REQUIRED WORK: Copy out the lines of the records below, and only those lines, from the one with "if rec c then [ARecord cls" through the one with "bool_decide (class c", exactly as they appear.

Stored data entries:

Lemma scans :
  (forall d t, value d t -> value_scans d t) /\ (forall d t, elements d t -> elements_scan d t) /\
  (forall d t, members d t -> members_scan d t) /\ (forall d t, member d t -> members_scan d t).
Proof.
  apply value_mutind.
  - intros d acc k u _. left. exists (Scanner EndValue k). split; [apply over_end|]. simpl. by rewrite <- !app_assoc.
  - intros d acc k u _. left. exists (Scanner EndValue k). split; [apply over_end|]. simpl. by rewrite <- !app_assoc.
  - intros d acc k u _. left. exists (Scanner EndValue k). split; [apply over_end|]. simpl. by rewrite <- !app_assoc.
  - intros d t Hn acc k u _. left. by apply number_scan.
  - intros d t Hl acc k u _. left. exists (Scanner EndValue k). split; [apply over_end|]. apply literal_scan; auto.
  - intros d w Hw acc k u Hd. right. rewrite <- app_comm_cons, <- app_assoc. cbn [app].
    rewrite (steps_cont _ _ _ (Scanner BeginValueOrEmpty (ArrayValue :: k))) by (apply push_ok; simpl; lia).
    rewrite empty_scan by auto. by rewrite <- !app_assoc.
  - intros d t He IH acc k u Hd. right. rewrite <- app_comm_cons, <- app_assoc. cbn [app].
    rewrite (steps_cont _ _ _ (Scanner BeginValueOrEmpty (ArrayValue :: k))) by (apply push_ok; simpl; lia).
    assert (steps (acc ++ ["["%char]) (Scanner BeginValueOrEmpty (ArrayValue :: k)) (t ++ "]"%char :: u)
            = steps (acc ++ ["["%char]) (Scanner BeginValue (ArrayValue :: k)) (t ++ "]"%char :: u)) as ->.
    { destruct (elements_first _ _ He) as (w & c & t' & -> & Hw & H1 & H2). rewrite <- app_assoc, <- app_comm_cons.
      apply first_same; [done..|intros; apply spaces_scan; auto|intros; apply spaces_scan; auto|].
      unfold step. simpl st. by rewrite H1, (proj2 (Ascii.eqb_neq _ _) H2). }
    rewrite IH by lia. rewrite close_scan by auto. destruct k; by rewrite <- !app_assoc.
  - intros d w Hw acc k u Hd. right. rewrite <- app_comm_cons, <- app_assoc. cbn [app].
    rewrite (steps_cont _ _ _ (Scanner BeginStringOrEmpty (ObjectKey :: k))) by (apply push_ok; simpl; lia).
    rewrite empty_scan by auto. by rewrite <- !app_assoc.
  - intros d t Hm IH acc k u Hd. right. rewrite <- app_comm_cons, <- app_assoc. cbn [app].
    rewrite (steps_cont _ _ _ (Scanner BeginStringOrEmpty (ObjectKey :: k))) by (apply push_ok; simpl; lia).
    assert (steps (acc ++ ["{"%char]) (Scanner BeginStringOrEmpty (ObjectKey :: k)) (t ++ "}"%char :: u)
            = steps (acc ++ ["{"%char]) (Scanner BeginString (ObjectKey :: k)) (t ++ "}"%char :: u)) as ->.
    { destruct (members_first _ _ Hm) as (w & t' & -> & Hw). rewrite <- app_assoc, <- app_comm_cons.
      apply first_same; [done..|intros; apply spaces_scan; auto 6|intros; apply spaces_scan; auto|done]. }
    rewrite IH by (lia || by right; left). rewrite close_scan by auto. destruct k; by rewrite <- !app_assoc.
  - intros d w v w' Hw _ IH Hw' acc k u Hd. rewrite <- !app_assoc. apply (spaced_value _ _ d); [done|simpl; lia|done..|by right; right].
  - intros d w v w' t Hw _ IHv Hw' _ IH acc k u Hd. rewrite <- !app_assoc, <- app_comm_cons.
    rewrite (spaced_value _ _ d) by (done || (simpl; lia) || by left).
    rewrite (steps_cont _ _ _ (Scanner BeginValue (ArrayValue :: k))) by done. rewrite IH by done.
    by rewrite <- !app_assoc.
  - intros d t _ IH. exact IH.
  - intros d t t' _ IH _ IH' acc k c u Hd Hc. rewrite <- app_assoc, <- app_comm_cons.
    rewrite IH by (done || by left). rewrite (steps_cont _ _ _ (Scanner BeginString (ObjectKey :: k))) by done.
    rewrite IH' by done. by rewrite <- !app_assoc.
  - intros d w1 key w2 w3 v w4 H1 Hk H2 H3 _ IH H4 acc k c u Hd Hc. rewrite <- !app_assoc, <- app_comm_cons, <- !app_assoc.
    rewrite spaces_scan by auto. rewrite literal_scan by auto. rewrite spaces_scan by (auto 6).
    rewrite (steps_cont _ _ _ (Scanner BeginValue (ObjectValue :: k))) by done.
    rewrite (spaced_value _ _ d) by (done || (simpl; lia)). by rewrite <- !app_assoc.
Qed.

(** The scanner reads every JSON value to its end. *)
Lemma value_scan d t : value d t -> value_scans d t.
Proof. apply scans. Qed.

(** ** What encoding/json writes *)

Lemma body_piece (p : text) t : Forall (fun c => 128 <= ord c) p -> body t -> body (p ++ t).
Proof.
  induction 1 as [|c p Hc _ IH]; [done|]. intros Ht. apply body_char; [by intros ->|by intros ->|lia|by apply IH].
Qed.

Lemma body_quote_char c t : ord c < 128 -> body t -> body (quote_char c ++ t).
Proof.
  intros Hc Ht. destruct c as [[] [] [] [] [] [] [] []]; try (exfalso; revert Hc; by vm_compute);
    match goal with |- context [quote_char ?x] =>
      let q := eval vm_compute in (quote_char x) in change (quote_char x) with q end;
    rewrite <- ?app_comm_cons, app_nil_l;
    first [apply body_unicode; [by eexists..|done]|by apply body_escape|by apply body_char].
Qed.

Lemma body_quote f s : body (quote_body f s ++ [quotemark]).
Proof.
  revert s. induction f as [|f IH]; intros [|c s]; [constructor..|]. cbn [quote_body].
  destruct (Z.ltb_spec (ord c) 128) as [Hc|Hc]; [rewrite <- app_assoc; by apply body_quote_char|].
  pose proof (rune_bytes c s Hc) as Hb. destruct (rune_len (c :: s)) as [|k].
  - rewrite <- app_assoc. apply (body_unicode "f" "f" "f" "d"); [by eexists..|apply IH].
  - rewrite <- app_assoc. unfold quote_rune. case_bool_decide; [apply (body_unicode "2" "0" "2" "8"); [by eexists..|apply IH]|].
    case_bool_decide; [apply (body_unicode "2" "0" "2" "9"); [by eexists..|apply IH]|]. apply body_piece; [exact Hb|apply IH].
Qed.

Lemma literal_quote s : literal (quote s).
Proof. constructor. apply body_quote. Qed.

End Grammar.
...
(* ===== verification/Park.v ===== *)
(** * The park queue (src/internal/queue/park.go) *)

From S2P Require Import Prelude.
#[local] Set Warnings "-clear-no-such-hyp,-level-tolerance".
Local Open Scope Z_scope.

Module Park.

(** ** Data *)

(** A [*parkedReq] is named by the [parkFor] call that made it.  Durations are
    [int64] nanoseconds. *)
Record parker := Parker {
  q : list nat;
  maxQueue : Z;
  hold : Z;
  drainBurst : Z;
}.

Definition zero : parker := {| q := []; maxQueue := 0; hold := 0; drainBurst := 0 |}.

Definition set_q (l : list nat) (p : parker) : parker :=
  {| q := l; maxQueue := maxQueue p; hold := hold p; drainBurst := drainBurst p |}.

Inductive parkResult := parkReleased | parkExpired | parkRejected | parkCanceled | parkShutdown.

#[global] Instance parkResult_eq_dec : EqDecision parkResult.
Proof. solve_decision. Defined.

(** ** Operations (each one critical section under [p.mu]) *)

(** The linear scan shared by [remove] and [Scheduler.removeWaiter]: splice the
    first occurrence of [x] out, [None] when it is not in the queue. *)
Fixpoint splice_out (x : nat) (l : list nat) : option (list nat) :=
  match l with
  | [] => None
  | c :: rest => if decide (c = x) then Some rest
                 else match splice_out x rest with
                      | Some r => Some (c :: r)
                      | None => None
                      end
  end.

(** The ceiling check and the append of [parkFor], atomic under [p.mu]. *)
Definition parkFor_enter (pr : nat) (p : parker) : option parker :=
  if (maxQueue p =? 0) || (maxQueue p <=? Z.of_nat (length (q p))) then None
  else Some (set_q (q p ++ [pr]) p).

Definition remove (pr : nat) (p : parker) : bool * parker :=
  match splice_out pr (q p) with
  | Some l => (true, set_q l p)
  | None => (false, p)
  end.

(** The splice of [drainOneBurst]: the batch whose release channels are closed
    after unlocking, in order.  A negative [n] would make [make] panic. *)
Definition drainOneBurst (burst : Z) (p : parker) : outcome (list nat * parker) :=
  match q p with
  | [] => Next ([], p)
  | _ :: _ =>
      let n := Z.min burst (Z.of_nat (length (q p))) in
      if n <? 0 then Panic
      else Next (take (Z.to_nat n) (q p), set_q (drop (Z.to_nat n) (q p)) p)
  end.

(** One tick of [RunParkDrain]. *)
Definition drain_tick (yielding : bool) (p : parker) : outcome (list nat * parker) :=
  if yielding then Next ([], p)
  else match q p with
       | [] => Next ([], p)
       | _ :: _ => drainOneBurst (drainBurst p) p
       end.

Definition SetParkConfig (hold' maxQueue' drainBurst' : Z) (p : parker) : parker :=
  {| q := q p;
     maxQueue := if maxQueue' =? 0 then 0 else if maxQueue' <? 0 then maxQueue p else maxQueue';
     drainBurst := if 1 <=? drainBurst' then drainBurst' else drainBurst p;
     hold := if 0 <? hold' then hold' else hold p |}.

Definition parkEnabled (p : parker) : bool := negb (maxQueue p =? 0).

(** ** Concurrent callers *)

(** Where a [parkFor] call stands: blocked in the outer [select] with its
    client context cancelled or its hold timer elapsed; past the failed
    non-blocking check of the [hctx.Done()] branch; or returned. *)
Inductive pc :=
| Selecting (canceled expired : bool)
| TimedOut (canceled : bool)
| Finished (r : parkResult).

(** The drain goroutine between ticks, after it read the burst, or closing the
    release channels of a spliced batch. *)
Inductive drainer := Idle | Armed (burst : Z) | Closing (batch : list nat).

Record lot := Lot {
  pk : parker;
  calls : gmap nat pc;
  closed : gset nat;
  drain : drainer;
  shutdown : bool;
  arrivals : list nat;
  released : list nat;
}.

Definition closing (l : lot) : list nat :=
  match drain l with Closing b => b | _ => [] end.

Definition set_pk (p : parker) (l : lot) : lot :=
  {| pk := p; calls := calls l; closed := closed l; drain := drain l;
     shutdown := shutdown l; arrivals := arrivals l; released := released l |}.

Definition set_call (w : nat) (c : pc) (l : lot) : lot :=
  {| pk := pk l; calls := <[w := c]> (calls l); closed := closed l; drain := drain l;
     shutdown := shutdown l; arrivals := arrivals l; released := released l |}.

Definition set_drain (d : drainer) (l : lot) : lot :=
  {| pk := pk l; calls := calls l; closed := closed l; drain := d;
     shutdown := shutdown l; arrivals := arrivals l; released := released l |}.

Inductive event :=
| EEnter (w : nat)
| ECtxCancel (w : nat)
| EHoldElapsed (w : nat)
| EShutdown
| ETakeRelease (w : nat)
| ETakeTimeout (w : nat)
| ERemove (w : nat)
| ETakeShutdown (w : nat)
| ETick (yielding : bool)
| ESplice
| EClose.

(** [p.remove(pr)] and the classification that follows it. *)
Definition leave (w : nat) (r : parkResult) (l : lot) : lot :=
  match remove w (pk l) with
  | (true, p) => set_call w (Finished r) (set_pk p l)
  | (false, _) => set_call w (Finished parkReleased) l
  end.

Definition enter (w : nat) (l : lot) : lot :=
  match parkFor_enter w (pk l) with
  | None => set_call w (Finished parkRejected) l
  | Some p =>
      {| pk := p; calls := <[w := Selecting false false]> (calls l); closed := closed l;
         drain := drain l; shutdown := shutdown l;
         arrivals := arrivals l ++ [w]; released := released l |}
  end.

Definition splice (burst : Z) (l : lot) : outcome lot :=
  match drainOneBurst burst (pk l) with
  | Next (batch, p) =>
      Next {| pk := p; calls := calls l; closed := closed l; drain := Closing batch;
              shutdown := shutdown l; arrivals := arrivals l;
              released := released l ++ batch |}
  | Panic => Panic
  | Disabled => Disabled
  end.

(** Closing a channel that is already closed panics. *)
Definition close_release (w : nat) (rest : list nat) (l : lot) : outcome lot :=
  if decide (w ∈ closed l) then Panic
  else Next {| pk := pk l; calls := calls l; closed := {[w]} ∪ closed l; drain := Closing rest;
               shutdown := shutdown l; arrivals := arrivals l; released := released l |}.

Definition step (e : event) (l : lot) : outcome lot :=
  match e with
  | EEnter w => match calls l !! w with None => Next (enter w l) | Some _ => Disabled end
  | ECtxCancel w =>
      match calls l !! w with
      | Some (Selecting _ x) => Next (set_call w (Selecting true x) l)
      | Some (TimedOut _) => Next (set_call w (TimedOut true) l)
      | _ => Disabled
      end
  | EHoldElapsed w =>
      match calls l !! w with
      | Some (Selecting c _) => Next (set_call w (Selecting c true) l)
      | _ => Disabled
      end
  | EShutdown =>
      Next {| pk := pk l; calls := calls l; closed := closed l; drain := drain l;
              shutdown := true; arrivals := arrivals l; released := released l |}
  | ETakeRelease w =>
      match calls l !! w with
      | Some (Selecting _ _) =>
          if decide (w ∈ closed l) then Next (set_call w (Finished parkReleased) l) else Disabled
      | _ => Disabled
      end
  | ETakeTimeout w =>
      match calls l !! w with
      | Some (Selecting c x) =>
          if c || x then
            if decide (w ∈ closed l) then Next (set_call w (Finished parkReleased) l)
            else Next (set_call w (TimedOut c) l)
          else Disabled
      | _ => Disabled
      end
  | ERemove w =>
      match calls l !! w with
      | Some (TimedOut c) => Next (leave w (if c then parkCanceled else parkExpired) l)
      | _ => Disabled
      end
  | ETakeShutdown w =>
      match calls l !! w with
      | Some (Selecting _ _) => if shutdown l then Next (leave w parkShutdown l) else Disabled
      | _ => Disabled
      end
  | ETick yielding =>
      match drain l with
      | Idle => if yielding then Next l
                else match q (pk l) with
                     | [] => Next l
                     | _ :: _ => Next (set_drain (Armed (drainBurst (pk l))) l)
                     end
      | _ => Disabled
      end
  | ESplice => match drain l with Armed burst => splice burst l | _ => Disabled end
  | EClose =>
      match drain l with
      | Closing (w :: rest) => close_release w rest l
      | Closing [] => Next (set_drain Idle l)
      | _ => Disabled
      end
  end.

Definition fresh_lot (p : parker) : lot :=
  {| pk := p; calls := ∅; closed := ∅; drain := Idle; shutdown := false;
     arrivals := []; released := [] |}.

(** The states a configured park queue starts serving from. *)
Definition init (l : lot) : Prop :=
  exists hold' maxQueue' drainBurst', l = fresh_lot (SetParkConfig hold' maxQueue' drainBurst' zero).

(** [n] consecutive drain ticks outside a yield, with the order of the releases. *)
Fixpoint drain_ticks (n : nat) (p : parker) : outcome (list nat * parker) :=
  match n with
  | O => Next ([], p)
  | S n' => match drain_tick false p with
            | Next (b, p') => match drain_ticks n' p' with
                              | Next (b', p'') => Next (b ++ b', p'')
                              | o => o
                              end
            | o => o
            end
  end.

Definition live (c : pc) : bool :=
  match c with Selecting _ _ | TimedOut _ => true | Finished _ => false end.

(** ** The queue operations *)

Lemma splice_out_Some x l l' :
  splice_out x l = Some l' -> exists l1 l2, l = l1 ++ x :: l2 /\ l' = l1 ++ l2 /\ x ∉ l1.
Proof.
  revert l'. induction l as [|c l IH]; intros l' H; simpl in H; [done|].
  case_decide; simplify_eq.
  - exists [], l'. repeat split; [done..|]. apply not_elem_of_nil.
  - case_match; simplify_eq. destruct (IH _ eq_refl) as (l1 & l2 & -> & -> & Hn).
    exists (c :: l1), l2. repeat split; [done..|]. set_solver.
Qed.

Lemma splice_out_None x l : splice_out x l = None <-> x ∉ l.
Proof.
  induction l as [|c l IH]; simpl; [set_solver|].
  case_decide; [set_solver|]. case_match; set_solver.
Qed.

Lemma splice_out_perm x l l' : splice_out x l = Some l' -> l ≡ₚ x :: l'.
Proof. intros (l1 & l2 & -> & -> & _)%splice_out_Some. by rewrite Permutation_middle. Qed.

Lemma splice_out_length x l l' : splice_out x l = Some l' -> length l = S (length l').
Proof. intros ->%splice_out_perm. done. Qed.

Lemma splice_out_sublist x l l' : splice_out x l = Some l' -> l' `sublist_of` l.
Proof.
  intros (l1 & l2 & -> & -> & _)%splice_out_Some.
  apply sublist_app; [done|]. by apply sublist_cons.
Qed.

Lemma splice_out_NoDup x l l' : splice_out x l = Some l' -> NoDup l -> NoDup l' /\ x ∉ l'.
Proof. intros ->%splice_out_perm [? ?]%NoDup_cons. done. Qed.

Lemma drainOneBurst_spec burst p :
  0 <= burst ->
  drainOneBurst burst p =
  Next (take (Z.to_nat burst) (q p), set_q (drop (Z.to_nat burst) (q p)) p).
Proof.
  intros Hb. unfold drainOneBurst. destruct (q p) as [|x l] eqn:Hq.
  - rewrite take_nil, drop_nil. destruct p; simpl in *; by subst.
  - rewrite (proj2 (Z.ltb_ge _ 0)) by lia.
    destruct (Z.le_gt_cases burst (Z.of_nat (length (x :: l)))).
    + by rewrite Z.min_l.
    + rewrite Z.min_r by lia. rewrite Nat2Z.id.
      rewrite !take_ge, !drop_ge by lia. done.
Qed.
---
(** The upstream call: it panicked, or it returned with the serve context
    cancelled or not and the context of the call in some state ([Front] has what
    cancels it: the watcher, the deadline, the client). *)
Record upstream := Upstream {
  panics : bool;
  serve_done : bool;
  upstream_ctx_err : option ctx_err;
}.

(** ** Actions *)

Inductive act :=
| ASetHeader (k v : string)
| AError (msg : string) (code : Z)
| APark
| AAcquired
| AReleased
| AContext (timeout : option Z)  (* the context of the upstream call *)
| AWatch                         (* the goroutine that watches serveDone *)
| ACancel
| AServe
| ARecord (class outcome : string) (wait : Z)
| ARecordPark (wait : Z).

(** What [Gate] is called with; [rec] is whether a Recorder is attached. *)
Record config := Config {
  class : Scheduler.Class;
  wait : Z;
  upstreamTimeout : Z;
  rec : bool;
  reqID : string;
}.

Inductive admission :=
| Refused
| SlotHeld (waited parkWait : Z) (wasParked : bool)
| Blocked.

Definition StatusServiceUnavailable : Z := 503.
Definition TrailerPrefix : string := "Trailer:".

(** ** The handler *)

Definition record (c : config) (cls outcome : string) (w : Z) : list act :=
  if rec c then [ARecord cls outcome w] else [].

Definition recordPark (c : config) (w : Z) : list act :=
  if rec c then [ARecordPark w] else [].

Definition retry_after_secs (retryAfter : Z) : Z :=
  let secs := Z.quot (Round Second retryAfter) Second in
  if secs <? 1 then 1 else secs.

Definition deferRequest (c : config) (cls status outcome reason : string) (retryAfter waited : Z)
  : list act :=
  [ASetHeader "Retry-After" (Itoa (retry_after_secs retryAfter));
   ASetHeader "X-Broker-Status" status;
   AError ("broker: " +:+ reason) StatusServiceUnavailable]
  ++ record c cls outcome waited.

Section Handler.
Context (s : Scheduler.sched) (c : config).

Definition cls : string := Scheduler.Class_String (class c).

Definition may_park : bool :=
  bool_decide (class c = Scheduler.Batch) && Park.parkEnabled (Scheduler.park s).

RESULT OF THIS EXERCISE:
  if rec c then [ARecord cls outcome w] else [].

Definition recordPark (c : config) (w : Z) : list act :=
  if rec c then [ARecordPark w] else [].

Definition retry_after_secs (retryAfter : Z) : Z :=
  let secs := Z.quot (Round Second retryAfter) Second in
  if secs <? 1 then 1 else secs.

Definition deferRequest (c : config) (cls status outcome reason : string) (retryAfter waited : Z)
  : list act :=
  [ASetHeader "Retry-After" (Itoa (retry_after_secs retryAfter));
   ASetHeader "X-Broker-Status" status;
   AError ("broker: " +:+ reason) StatusServiceUnavailable]
  ++ record c cls outcome waited.

Section Handler.
Context (s : Scheduler.sched) (c : config).

Definition cls : string := Scheduler.Class_String (class c).

Definition may_park : bool :=
  bool_decide (class c = Scheduler.Batch) && Park.parkEnabled (Scheduler.park s).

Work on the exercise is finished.